===== GIVEN INFORMATION

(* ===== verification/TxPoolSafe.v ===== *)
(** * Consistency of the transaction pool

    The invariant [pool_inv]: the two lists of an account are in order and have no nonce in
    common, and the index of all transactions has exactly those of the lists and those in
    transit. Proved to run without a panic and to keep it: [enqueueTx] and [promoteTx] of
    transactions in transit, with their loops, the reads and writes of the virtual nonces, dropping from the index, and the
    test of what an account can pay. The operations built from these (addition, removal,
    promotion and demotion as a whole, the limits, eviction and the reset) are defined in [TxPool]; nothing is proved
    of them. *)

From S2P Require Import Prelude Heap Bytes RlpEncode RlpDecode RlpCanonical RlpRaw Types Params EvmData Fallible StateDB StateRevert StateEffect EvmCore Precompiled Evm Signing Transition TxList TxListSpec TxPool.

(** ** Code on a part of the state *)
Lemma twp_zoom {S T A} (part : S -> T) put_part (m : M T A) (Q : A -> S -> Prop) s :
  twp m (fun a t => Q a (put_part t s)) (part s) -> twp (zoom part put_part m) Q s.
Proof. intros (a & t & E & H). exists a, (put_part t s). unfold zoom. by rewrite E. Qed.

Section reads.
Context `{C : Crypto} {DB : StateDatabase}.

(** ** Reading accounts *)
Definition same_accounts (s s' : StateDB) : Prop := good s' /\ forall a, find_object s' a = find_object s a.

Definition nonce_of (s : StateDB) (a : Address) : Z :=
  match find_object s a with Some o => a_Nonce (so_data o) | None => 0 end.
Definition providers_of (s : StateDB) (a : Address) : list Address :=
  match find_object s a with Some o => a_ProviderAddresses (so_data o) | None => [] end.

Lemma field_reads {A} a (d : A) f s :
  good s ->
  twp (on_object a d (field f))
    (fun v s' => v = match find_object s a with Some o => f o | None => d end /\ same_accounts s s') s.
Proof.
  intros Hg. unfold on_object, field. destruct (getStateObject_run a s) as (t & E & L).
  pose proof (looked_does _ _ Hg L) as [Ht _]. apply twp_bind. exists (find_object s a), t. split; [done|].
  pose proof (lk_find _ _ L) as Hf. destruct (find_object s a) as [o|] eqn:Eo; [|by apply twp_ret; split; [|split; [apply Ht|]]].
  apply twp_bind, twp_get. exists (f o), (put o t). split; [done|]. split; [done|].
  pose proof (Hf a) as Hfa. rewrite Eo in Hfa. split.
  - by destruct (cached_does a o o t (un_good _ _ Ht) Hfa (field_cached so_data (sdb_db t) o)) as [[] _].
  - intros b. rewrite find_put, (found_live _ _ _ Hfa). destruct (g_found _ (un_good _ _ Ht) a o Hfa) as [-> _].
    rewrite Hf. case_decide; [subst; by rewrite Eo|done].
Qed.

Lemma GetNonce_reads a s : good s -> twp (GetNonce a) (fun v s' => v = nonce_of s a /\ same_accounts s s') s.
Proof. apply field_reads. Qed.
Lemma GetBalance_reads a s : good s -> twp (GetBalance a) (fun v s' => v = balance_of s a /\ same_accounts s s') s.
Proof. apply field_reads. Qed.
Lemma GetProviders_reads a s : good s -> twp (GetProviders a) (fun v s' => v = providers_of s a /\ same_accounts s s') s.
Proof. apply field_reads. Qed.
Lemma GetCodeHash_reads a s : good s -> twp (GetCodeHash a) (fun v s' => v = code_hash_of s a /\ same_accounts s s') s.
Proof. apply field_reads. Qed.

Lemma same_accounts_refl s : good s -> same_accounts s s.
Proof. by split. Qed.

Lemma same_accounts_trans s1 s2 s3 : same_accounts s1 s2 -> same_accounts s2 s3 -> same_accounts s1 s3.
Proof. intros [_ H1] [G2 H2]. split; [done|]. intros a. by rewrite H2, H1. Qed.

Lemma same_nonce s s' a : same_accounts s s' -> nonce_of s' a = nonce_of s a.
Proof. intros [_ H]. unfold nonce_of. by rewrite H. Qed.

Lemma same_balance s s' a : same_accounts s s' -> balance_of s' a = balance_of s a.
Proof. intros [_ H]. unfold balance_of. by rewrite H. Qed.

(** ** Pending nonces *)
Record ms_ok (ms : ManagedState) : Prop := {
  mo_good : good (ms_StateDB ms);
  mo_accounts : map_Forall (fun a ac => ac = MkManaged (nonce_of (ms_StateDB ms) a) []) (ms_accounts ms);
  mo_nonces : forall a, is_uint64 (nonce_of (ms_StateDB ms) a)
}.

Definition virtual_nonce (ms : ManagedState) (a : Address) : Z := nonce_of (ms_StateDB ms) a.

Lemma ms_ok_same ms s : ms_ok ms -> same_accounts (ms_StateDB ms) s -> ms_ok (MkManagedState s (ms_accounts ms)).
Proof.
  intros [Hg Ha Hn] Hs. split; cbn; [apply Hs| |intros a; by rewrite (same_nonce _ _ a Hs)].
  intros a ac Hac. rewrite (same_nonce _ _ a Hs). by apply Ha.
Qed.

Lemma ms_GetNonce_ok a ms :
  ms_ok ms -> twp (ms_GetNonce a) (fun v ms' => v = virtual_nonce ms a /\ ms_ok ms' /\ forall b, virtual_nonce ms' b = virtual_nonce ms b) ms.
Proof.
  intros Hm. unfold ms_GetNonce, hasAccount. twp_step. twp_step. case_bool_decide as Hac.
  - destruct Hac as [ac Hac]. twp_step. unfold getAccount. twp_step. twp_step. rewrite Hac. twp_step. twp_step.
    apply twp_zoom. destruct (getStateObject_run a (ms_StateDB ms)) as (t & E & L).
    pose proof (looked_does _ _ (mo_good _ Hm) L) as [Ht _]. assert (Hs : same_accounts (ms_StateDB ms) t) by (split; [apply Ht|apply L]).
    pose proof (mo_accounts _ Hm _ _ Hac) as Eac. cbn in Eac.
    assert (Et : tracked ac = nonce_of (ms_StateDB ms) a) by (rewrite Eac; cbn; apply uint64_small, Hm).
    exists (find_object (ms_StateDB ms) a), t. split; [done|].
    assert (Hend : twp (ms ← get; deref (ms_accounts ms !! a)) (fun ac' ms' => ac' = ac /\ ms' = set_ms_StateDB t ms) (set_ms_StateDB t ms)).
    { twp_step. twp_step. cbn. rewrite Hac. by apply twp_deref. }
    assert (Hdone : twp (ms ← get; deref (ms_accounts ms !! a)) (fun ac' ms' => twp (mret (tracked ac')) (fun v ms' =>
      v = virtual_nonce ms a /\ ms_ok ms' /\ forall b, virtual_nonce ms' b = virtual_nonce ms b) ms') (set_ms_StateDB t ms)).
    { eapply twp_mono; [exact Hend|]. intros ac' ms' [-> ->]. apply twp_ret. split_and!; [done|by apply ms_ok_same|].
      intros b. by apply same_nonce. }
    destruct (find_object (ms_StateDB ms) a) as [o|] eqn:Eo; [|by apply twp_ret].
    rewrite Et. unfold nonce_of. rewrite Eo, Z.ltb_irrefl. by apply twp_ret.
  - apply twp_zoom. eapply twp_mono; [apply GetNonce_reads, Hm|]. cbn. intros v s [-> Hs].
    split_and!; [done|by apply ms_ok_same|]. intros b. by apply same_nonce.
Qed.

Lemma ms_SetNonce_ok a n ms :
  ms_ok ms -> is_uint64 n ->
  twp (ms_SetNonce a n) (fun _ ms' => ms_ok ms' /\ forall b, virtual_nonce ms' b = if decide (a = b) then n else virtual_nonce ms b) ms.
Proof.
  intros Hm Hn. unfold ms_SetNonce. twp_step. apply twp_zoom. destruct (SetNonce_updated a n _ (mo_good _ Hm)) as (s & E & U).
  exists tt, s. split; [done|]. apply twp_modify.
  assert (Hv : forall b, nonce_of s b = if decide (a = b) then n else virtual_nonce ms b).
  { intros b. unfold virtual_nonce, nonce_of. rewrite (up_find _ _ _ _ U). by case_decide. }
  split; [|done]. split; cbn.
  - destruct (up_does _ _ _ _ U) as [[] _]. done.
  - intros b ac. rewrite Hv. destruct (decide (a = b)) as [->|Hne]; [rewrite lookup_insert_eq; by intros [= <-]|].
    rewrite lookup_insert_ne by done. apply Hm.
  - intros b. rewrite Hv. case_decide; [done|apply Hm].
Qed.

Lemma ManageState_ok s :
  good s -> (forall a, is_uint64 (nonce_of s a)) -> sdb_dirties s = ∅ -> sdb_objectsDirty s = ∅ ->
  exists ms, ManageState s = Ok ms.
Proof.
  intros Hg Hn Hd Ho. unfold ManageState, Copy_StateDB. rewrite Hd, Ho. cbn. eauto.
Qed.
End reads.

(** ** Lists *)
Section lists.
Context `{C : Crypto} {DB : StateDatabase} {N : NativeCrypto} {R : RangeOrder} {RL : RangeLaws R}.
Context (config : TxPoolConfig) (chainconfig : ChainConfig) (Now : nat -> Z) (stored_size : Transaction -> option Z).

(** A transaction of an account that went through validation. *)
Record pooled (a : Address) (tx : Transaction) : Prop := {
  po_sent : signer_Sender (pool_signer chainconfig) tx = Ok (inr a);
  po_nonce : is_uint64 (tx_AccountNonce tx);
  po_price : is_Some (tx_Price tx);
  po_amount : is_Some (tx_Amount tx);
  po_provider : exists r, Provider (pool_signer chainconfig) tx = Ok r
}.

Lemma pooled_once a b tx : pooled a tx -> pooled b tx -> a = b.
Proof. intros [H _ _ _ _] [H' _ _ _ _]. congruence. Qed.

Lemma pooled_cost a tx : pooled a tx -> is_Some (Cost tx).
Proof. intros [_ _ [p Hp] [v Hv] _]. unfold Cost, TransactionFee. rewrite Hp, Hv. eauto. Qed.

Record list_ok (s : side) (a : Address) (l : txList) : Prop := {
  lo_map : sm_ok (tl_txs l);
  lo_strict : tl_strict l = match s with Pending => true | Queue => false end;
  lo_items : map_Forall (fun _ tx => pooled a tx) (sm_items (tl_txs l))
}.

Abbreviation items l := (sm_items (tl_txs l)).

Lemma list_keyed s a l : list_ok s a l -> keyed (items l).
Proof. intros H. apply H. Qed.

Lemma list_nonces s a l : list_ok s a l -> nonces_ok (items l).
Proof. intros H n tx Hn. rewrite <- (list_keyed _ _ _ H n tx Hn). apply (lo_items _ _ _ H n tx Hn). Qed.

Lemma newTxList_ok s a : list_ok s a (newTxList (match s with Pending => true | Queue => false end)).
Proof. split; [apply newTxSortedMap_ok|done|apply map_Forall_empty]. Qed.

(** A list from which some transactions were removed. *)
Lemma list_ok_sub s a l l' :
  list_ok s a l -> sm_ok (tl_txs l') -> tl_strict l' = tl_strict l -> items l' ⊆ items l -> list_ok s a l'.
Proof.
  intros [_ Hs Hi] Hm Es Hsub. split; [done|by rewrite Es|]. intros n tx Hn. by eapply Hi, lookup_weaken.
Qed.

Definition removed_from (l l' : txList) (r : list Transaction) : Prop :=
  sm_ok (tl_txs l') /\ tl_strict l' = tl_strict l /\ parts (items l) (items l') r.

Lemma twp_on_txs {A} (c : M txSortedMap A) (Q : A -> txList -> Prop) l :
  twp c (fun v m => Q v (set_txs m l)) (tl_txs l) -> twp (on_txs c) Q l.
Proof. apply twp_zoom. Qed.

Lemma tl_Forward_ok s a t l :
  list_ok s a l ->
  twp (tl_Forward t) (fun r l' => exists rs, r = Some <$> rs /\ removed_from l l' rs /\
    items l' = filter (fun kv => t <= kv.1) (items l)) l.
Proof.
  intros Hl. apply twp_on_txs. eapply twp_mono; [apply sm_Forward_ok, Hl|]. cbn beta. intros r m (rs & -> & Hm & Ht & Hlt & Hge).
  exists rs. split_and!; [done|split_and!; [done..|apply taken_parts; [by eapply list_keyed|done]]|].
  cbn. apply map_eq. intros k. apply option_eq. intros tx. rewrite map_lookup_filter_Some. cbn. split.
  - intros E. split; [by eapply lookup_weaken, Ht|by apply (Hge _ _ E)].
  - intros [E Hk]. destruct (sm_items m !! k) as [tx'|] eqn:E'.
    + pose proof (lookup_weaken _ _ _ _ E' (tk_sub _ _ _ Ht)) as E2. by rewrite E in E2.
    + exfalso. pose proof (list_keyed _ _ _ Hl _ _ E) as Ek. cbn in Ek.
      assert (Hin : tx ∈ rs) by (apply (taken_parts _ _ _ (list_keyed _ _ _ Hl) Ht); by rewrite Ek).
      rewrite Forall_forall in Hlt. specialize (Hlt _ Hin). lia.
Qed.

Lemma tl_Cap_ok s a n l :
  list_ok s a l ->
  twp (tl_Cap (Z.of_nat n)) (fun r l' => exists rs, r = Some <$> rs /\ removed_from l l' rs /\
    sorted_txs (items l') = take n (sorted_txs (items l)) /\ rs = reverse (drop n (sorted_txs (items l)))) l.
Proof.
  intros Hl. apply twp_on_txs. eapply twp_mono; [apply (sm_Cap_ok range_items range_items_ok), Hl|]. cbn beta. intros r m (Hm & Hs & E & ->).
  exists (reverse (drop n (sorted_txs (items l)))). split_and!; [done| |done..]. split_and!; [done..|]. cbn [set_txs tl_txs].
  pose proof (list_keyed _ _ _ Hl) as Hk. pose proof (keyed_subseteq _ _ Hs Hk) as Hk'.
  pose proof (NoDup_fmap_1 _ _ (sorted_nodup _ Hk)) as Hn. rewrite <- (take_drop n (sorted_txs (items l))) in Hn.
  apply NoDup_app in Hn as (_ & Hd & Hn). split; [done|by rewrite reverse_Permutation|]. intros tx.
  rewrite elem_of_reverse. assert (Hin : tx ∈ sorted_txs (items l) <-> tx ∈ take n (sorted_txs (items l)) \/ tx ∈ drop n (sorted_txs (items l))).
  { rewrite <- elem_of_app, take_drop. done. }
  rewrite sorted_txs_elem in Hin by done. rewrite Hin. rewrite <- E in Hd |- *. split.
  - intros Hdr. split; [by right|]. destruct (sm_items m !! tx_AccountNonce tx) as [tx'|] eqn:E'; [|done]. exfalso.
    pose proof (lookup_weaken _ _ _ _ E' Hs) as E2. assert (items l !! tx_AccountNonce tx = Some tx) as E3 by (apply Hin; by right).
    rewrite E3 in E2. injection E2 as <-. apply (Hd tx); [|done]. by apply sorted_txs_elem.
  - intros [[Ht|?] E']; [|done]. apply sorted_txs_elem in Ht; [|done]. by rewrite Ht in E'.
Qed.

==========

* _TASK STATEMENT_: Using the listing above, copy exactly the line that contains "destruct (find_object (ms_StateDB", the line that contains "- destruct (up_does", and each line that falls between them.

* _PROBLEM SOLUTION_:
    destruct (find_object (ms_StateDB ms) a) as [o|] eqn:Eo; [|by apply twp_ret].
    rewrite Et. unfold nonce_of. rewrite Eo, Z.ltb_irrefl. by apply twp_ret.
  - apply twp_zoom. eapply twp_mono; [apply GetNonce_reads, Hm|]. cbn. intros v s [-> Hs].
    split_and!; [done|by apply ms_ok_same|]. intros b. by apply same_nonce.
Qed.

Lemma ms_SetNonce_ok a n ms :
  ms_ok ms -> is_uint64 n ->
  twp (ms_SetNonce a n) (fun _ ms' => ms_ok ms' /\ forall b, virtual_nonce ms' b = if decide (a = b) then n else virtual_nonce ms b) ms.
Proof.
  intros Hm Hn. unfold ms_SetNonce. twp_step. apply twp_zoom. destruct (SetNonce_updated a n _ (mo_good _ Hm)) as (s & E & U).
  exists tt, s. split; [done|]. apply twp_modify.
  assert (Hv : forall b, nonce_of s b = if decide (a = b) then n else virtual_nonce ms b).
  { intros b. unfold virtual_nonce, nonce_of. rewrite (up_find _ _ _ _ U). by case_decide. }
  split; [|done]. split; cbn.
  - destruct (up_does _ _ _ _ U) as [[] _]. done.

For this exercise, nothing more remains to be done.